[Work item]
In the records below, begin at the line containing "apply (thread_spend _ (λ" and end at the line containing "world_ok w → step w l w' → held_by"; quote every line in that span exactly, including both boundary lines, and no others.

#### Recorded data

Lemma sanitize_field_clean allowed d kv b o b' :
  cleans allowed kv.2 → 0 ≤ b →
  sanitize_field allowed (λ v b, sanitize_value allowed v (d + 1) b) kv b = Ok (o, b') →
  (∀ k a, o = Some (k, a) → k ∈ allowed ∧
     if is_sensitive_key k then a = AStr REDACTED_VALUE else clean allowed (d + 1) a) ∧
  0 ≤ b' ∧ b' = b - field_spent o.
Proof.
  intros Hc Hb. unfold sanitize_field. destruct kv.1 as [| | | |key| | | | | | |]; try done.
  case_bool_decide as Hin; cbn [negb].
  2: { intros [= <- <-]. split_and!; [done|done|cbn; lia]. }
  intros (b1 & [-> Hb1]%consume_budget_Ok & H)%bind_Ok.
  destruct (is_sensitive_key key) eqn:Hs.
  - injection H as <- <-. split_and!; [|done|cbn; lia].
    intros k a [= <- <-]. by rewrite Hs.
  - apply bind_Ok in H as ([a b2] & H & [= <- <-]).
    apply Hc in H as (Hcl & ? & ->); [|done]. split_and!; [|done|cbn; lia].
    intros k a' [= <- <-]. by rewrite Hs.
Qed.

Lemma kept_fields_cost fs :
  foldr (λ o n, field_spent o + n) 0 fs = fields_cost (kept_fields fs).
Proof.
  induction fs as [|o fs IH]; [done|]. cbn [foldr]. rewrite IH. by destruct o as [[k a]|].
Qed.

Lemma kept_fields_length fs : (length (kept_fields fs) ≤ length fs)%nat.
Proof.
  induction fs as [|[kv|] fs IH]; [done| |].
  - change (kept_fields (Some kv :: fs)) with (kv :: kept_fields fs). cbn. lia.
  - change (kept_fields (None :: fs)) with (kept_fields fs). cbn. lia.
Qed.

Lemma sanitize_mapping_clean allowed kvs d b m b' :
  Forall (λ kv, cleans allowed kv.2) kvs → 0 ≤ b →
  sanitize_mapping allowed kvs d b = Ok (m, b') →
  clean_fields allowed d m ∧ 0 ≤ b' ∧ b' = b - fields_cost m.
Proof.
  intros Hall Hb. unfold sanitize_mapping.
  intros (u & Hd%validate_depth_Ok & (u' & Hn%require_Ok & H)%bind_Ok)%bind_Ok.
  apply bind_Ok in H as ([fs b1] & H & [= <- <-]). bool_inv.
  rewrite Forall_forall in Hall.
  apply (thread_spend _ field_spent (λ o, ∀ k a, o = Some (k, a) → k ∈ allowed ∧
     if is_sensitive_key k then a = AStr REDACTED_VALUE else clean allowed (d + 1) a))
    in H as (HP & ? & -> & Hl); [|intros; eapply sanitize_field_clean; eauto|done].
  rewrite kept_fields_cost in *. split; [|done].
  split_and!; [done|pose proof (kept_fields_length fs); lia|].
  apply Forall_forall. intros [k a] Hka. unfold kept_fields in Hka.
  apply list_elem_of_omap in Hka as (o & Ho & Hid). rewrite Forall_forall in HP.
  by apply (HP o Ho k a).
Qed.

Lemma clean_dict allowed d kvs : clean allowed d (ADict kvs) ↔ clean_fields allowed d kvs.
Proof. unfold clean_fields. cbn. by rewrite foldr_and_Forall. Qed.

Lemma clean_list allowed d l :
  clean allowed d (AList l) ↔
  d ≤ MAX_METADATA_DEPTH ∧ Z.of_nat (length l) ≤ MAX_LIST_ITEMS ∧
  Forall (clean allowed (d + 1)) l.
Proof. cbn. by rewrite foldr_and_Forall. Qed.

(** One lemma for the two kinds of sequence. *)
Lemma sanitize_seq_clean allowed l d b a b' :
  Forall (cleans allowed) l → 0 ≤ b →
  (validate_depth d;;
   require (negb (MAX_LIST_ITEMS <? Z.of_nat (length l)))
     (ValueError "audit metadata list contains too many items");;
   '(xs, b) ← thread (λ item b, b ← consume_budget b; sanitize_value allowed item (d + 1) b) l b;
   Ok (AList xs, b)) = Ok (a, b') →
  clean allowed d a ∧ 0 ≤ b' ∧ b' = b - cost a.
Proof.
  intros Hall Hb (u & Hd%validate_depth_Ok & (u' & Hn%require_Ok & H)%bind_Ok)%bind_Ok.
  apply bind_Ok in H as ([xs b1] & H & [= <- <-]). bool_inv. rewrite Forall_forall in Hall.
  apply (thread_spend _ (λ a, 1 + cost a) (clean allowed (d + 1))) in H
    as (HP & ? & -> & Hl); [| |done].
  - rewrite clean_list. split_and!; [done|lia|done|done|done].
  - intros x c y c' Hx Hc (c1 & [-> Hc1]%consume_budget_Ok & Hs)%bind_Ok.
    apply Hall in Hs as (? & ? & ->); [|done..]. split_and!; [done|done|lia].
Qed.
Lemma step_origin_grant w l w' k tok :
  world_ok w → step w l w' → held_by outbox holder w' k = Some tok →
  held_by outbox holder w k = Some tok ∨ (tok ∉ issued w ∧ tok ∈ issued w').
Proof.
  intros (Hok & _) Hs (m' & Hk & Hh)%bind_Some. unfold held_by.
  destruct (outbox_step_inv _ _ _ _ _ Hok Hs Hk)
    as [(g & m & Hg & Hkm & Hr)|(_ & _ & _ & _ & Hp & _)].
  - destruct (msg_step_holder _ _ _ _ Hr Hh) as [?| ->]; [left; by rewrite Hkm|right].
    by inversion Hg.
  - apply msg_holder_Some in Hh as [_ ?]. congruence.
Qed.

Lemma outbox_step_distinct w l w' k1 k2 tok :
  world_ok w → step w l w' →
  held_by outbox holder w k1 ≠ Some tok → held_by outbox holder w k2 ≠ Some tok →
  held_by outbox holder w' k1 = Some tok → held_by outbox holder w' k2 = Some tok → k1 = k2.
Proof.
  intros (Hok & _) Hs Hn1 Hn2 (m1 & Hk1 & Hh1)%bind_Some (m2 & Hk2 & Hh2)%bind_Some.
  destruct (decide (l = LAdd)) as [->|Hl].
  - destruct (outbox_step_inv _ _ _ _ _ Hok Hs Hk1) as [(g & m & Hg & Hkm & Hr)|(_ & _ & _ & _ & Hp & _)].
    2: { apply msg_holder_Some in Hh1 as [_ ?]. congruence. }
    inversion Hs; subst; [|by destruct b].
    exfalso. apply Hn1. unfold held_by. cbn in Hk1.
    match goal with H : insert_message _ _ = _ |- _ => apply insert_message_Ok in H as (-> & Hno & _) end.
    unfold put in Hk1. apply lookup_insert_Some in Hk1 as [[<- <-]|[_ ->]]; [|done].
    unfold row_id, msg_keyed in Hkm. congruence.
  - destruct (step_advances _ _ _ Hok Hs Hl) as (grant & _ & Ha).
    assert (Hgrant : ∀ k m', outbox w' !! k = Some m' → holder m' = Some tok →
      held_by outbox holder w k ≠ Some tok → grant = Some (k, tok)).
    { intros k m' Hk Hh Hn. specialize (Ha k). unfold held_by in Hn.
      destruct (outbox w !! k) as [m|] eqn:Hm; [|congruence].
      destruct Ha as (m'' & ? & Hr). simplify_eq.
      destruct (msg_step_holder _ _ _ _ Hr Hh) as [?| ->]; [done|].
      by rewrite (row_step_id _ _ _ Hr), (Hok _ _ Hm : Msg.id m = k). }
    pose proof (Hgrant _ _ Hk1 Hh1 Hn1). pose proof (Hgrant _ _ Hk2 Hh2 Hn2). congruence.
Qed.

(** The leased outbox implements the lease interface. *)
#[export] Instance outbox_lease : LeaseSystem step outbox issued holder world_ok.
Proof.
  split; [exact outbox_ok_step| |exact step_origin_grant|exact outbox_step_distinct].
  intros w l w' Hs. destruct Hs; cbn; set_solver.
Qed.

(** ** Contents *)

(** Once bound, the content of a message never changes. *)
Lemma row_step_fingerprint grant m m' f :
  row_step grant m m' → Msg.delivery_fingerprint m = Some f → Msg.delivery_fingerprint m' = Some f.
Proof.
  destruct 1 as [| | | | | | | | |m tok d f' _ [Hb|Hb]| |]; cbn; try done; try congruence.
  intros Hf. by destruct (settle_fields now c result delay m) as (_ & _ & _ & -> & _).
Qed.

########

[Answer for this exercise]
  apply (thread_spend _ (λ a, 1 + cost a) (clean allowed (d + 1))) in H
    as (HP & ? & -> & Hl); [| |done].
  - rewrite clean_list. split_and!; [done|lia|done|done|done].
  - intros x c y c' Hx Hc (c1 & [-> Hc1]%consume_budget_Ok & Hs)%bind_Ok.
    apply Hall in Hs as (? & ? & ->); [|done..]. split_and!; [done|done|lia].
Qed.
Lemma step_origin_grant w l w' k tok :
  world_ok w → step w l w' → held_by outbox holder w' k = Some tok →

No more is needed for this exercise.